Foiled servant uprising in Virginia (1663)

The Gloucester County Conspiracy of September 1663, also known as the Servant's Plot or Birkenhead's Rebellion, was one of the first slave rebellions in British America. This event set the stage for many of the slave uprisings that followed in the decades to come. It was the first occurrence of English, Irish, African and Indian indentured servants and slaves working together. Regardless of their ethnicity, all of the servants and slaves were treated poorly, which served as a uniting force between them. This rebellion occurred at a key time in history, when Virginian tobacco farmers heavily relied upon their workers for product and profit. By utilizing the power they held in this regard, the slaves and servants could maximize the effects of their actions.

== The plan ==
On September 1, 1663, a group of indentured servants met and began a plan of rebellion.  Planning to reconvene the following Sunday at midnight at a different location, the men collected as many weapons and arms as they could over the next few days in order to power their upcoming fight. The plan was to attack the house of Lieutenant Colonel Francis Willis to convince him to allow indentured servants to be released a year from the beginning of their service.

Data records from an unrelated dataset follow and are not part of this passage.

Lemma batch_peeks seq items :
  sent_ok (Entries seq items) ->
  Wire.peek_frame_tag (bytes_of (Entries seq items)) = Some Wire.MSG_INPUT_BATCH /\
  Wire.peek_first_sequence (bytes_of (Entries seq items)) = Some seq.
Proof using fits_one_entry AppEventLaws0.
  intros (Hne & Hc & Hit & Hs & Hm). split; [reflexivity|].
  assert (Hlen : Z.of_nat (length items) <> 0) by (destruct items; [done|cbn [length]; lia]).
  set (fr := bytes_of (Entries seq items)).
  assert (Hcnt : field 5 2 fr = Z.of_nat (length items)) by (apply (unle_u16 (Z.of_nat (length items))); widths; lia).
  assert (Hfst : drop Wire.FRAME_HEADER_LEN fr = Wire.Mirror.slices crc32c seq items) by reflexivity.
  destruct (slices_lead seq items Hne Hit ltac:(widths; lia)) as [Hseq Hsl].
  unfold Wire.peek_first_sequence. change (length fr <? Wire.FRAME_HEADER_LEN)%nat with false.
  change (field 4 1 fr) with Wire.MSG_INPUT_BATCH. rewrite Hcnt, Hfst, Hseq, Z.eqb_refl. cbn [negb].
  rewrite (proj2 (Z.eqb_neq _ _)) by done. by rewrite (proj2 (Nat.ltb_ge _ _)) by done.
Qed.

(** How a well-formed chunk is judged. *)
Lemma classify_ok c f sent :
  data c = bytes_of f -> sent_ok f -> 0 <= sent < u64_max ->
  match f with Entries seq items => end_sequence c = seq + Z.of_nat (length items) - 1 | Control _ => True end ->
  exists lead, classify (end_sequence c) (data c) sent = Some
    match f with
    | Entries seq items =>
      {| fate := if end_sequence c <=? sent then Covered else if sent + 1 <? seq then Ahead else Next;
         batch := true; first := lead |}
    | Control _ =>
      {| fate := if end_sequence c <? sent then Covered else if sent <? end_sequence c then Ahead else Next;
         batch := false; first := lead |}
    end.
Proof using fits_one_entry AppEventLaws0.
  intros Hd Hok Hs He. unfold classify. rewrite Hd. destruct f as [seq items|bytes].
  - destruct (batch_peeks seq items Hok) as [Ht Hf]. rewrite Ht, Z.eqb_refl, Hf. cbn [negb].
    destruct (end_sequence c <=? sent); [by exists 0|]. exists seq. unfold wrapping_add.
    by rewrite Z.mod_small by (widths; lia).
  - destruct Hok as (tag & Ht & Hne). cbn [bytes_of]. rewrite Ht, (proj2 (Z.eqb_neq _ _)) by done. by exists 0.
Qed.

(** What is on the wire is contiguous from [base] to [pos]. *)
Definition gapless (base pos : Z) (wire : list (list Z)) : Prop :=
  0 <= pos < u64_max /\ exists fs, wire = map bytes_of fs /\ replica base fs = Some pos.

Lemma replica_app base fs gs :
  replica base (fs ++ gs) = match replica base fs with Some p => replica p gs | None => None end.
Proof using Type.
  clear. unfold replica. rewrite foldl_app. destruct (foldl accept (Some base) fs) as [p|]; [done|].
  induction gs as [|[] gs IH]; done.
Qed.

Lemma gapless_app base pos pos' wire more :
  gapless base pos wire -> gapless pos pos' more -> gapless base pos' (wire ++ more).
Proof using Type.
  clear. intros (_ & fs & -> & Hf) (Hp & gs & -> & Hg). split; [done|]. exists (fs ++ gs).
  by rewrite map_app, replica_app, Hf.
Qed.

Lemma gapless_pass base pos wire pass :
  gapless base pos wire -> honest pass ->
  exists e, pos <= e /\ gapless base e (wire ++ frames (pass pos)) /\
    match reached (pass pos) with Some r => r = e | None => True end.
Proof using Type.
  clear. intros Hg Hh. destruct (Hh pos (proj1 Hg)) as (fs & e & Hf & Hr & Hle & He).
  exists e. split; [lia|]. split; [|done]. eapply gapless_app; [exact Hg|].
  destruct Hg as [Hp _]. split; [lia|]. by exists fs.
Qed.

(** What a handoff comes to, from [pos] on [ring]. *)
Definition no_gap (base pos : Z) (ring : list Chunk) (o : Outcome) : Prop :=
  match o with
  | WentLive s wire rest =>
    gapless base s wire /\ pos <= s /\
    exists used, ring = used ++ rest /\ Forall (fun c => end_sequence c <= s) used
  | TornDown wire => exists s, gapless base s wire
  | Waiting => True
  end.

(** A chunk that is not ahead may go out. *)
Lemma gapless_chunk base pos wire c r :
  gapless base pos wire -> chunk_ok c -> classify (end_sequence c) (data c) pos = Some r -> fate r <> Ahead ->
  (batch r = false -> end_sequence c <= pos /\ gapless base pos (wire ++ [data c])) /\
  (batch r = true -> end_sequence c < u64_max /\
     (pos < end_sequence c -> gapless base (end_sequence c) (wire ++ [data c]))).
Proof using fits_one_entry AppEventLaws0.
  intros Hg (f & Hd & Hok & H0 & He) Hc Hf. pose proof Hg as [Hp _].
  destruct (classify_ok c f pos Hd Hok Hp He) as [lead Hr]. rewrite Hc in Hr. injection Hr as ->.
  destruct f as [seq items|bytes]; cbn [fate batch] in *; (split; [intros Hb; try done|intros Hb; try done]).
  - split; [destruct Hok as (_ & _ & _ & _ & ?); lia|]. intros Hlt. rewrite (proj2 (Z.leb_gt _ _)) in Hf by lia.
    destruct (pos + 1 <? seq) eqn:Hs; [done|]. zb. eapply gapless_app; [exact Hg|].
    destruct Hok as (_ & _ & _ & _ & ?). split; [lia|]. exists [Entries seq items]. rewrite Hd. split; [done|].
    cbn. rewrite (proj2 (Z.leb_le _ _)) by lia. f_equal. lia.
  - destruct (end_sequence c <? pos) eqn:H1; [|destruct (pos <? end_sequence c) eqn:H2; [done|]]; zb;
      (split; [lia|]); (eapply gapless_app; [exact Hg|]); split; try done;
      exists [Control bytes]; rewrite Hd; done.
Qed.

(** A back-fill hands on a position its chunk is not ahead of. *)
Lemma backfill_no_gap base c ring passes expired pos wire k :
  Forall honest passes -> gapless base pos wire ->
  (forall passes expired pos' wire r, Forall honest passes -> pos <= pos' -> gapless base pos' wire ->
     classify (end_sequence c) (data c) pos' = Some r -> fate r <> Ahead ->
     no_gap base pos ring (k passes expired pos' wire)) ->
  no_gap base pos ring (backfill passes expired c pos wire k).
Proof using Type.
  clear. intros Hh Hg Hk.
  assert (Hle : pos <= pos) by lia. revert Hle Hg.
  generalize pos at 2 3 5 as p. revert expired wire. induction passes as [|pass passes IH]; intros expired wire p Hp Hg.
  all: cbn [backfill]; unfold ahead; destruct (classify (end_sequence c) (data c) p) as [r|] eqn:Hc;
    cbn [fmap option_fmap option_map]; [|by exists p].
  all: destruct (bool_decide (fate r = Ahead)) eqn:Hb;
    [apply bool_decide_eq_true in Hb|apply bool_decide_eq_false in Hb; by eapply Hk].
  - done.
  - apply Forall_cons_1 in Hh as [Hpass Hh].
    destruct (gapless_pass _ _ _ _ Hg Hpass) as (e & Hpe & Hge & He).
    destruct (reached (pass p)) as [x|]; [subst x|by exists e].
    unfold sent_advance. rewrite Z.max_r by lia.
    destruct (classify (end_sequence c) (data c) e) as [r'|] eqn:Hc';
      cbn [fmap option_fmap option_map]; [|by exists e].
    destruct (bool_decide (fate r' = Ahead)) eqn:Hb';
      [|apply bool_decide_eq_false in Hb'; eapply (Hk passes); try done; lia].
    destruct (default false (head expired)); [by exists e|]. apply IH; [done|lia|done].
Qed.

Lemma no_gap_later base pos pos' c ring o :
  pos <= pos' -> end_sequence c <= pos' -> no_gap base pos' ring o -> no_gap base pos (c :: ring) o.
Proof using Type.
  clear. intros Hp Hc. destruct o as [s w rest| |]; [|done|done]. intros (Hg & Hs & used & -> & Hu).
  split; [done|]. split; [lia|]. exists (c :: used). split; [done|]. constructor; [lia|done].
Qed.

There were other potential targets around the area, but Willis was their ultimate goal, as he was a member of the governor's council. Should he refuse, the servants agreed to kill Willis, if it was deemed necessary. The men swore themselves to secrecy, but the secrecy was not kept.

== The foiling ==
One slave who attended the meetings, John Birkenhead, had a different plan. Birkenhead was owned by the first mayor of Warwick County and officer of the House of Burgesses John Smith. Birkenhead exposed the plot to the governor, who then arranged for the rebellion to be disbanded. The colony was so grateful for the prevention of the uprising that the scheduled day of rebellion, September 13, 1663, became remembered as holy.

For his loyalty, his owner, John Smith, gave Birkenhead his freedom, as well as five thousand pounds of tobacco. This was meant to serve as incentive for other slaves and servants to report any rumors of future rebellion.

As one of the early rebellions of this period, the Servant's Plot laid the foundation for many rebellions to come.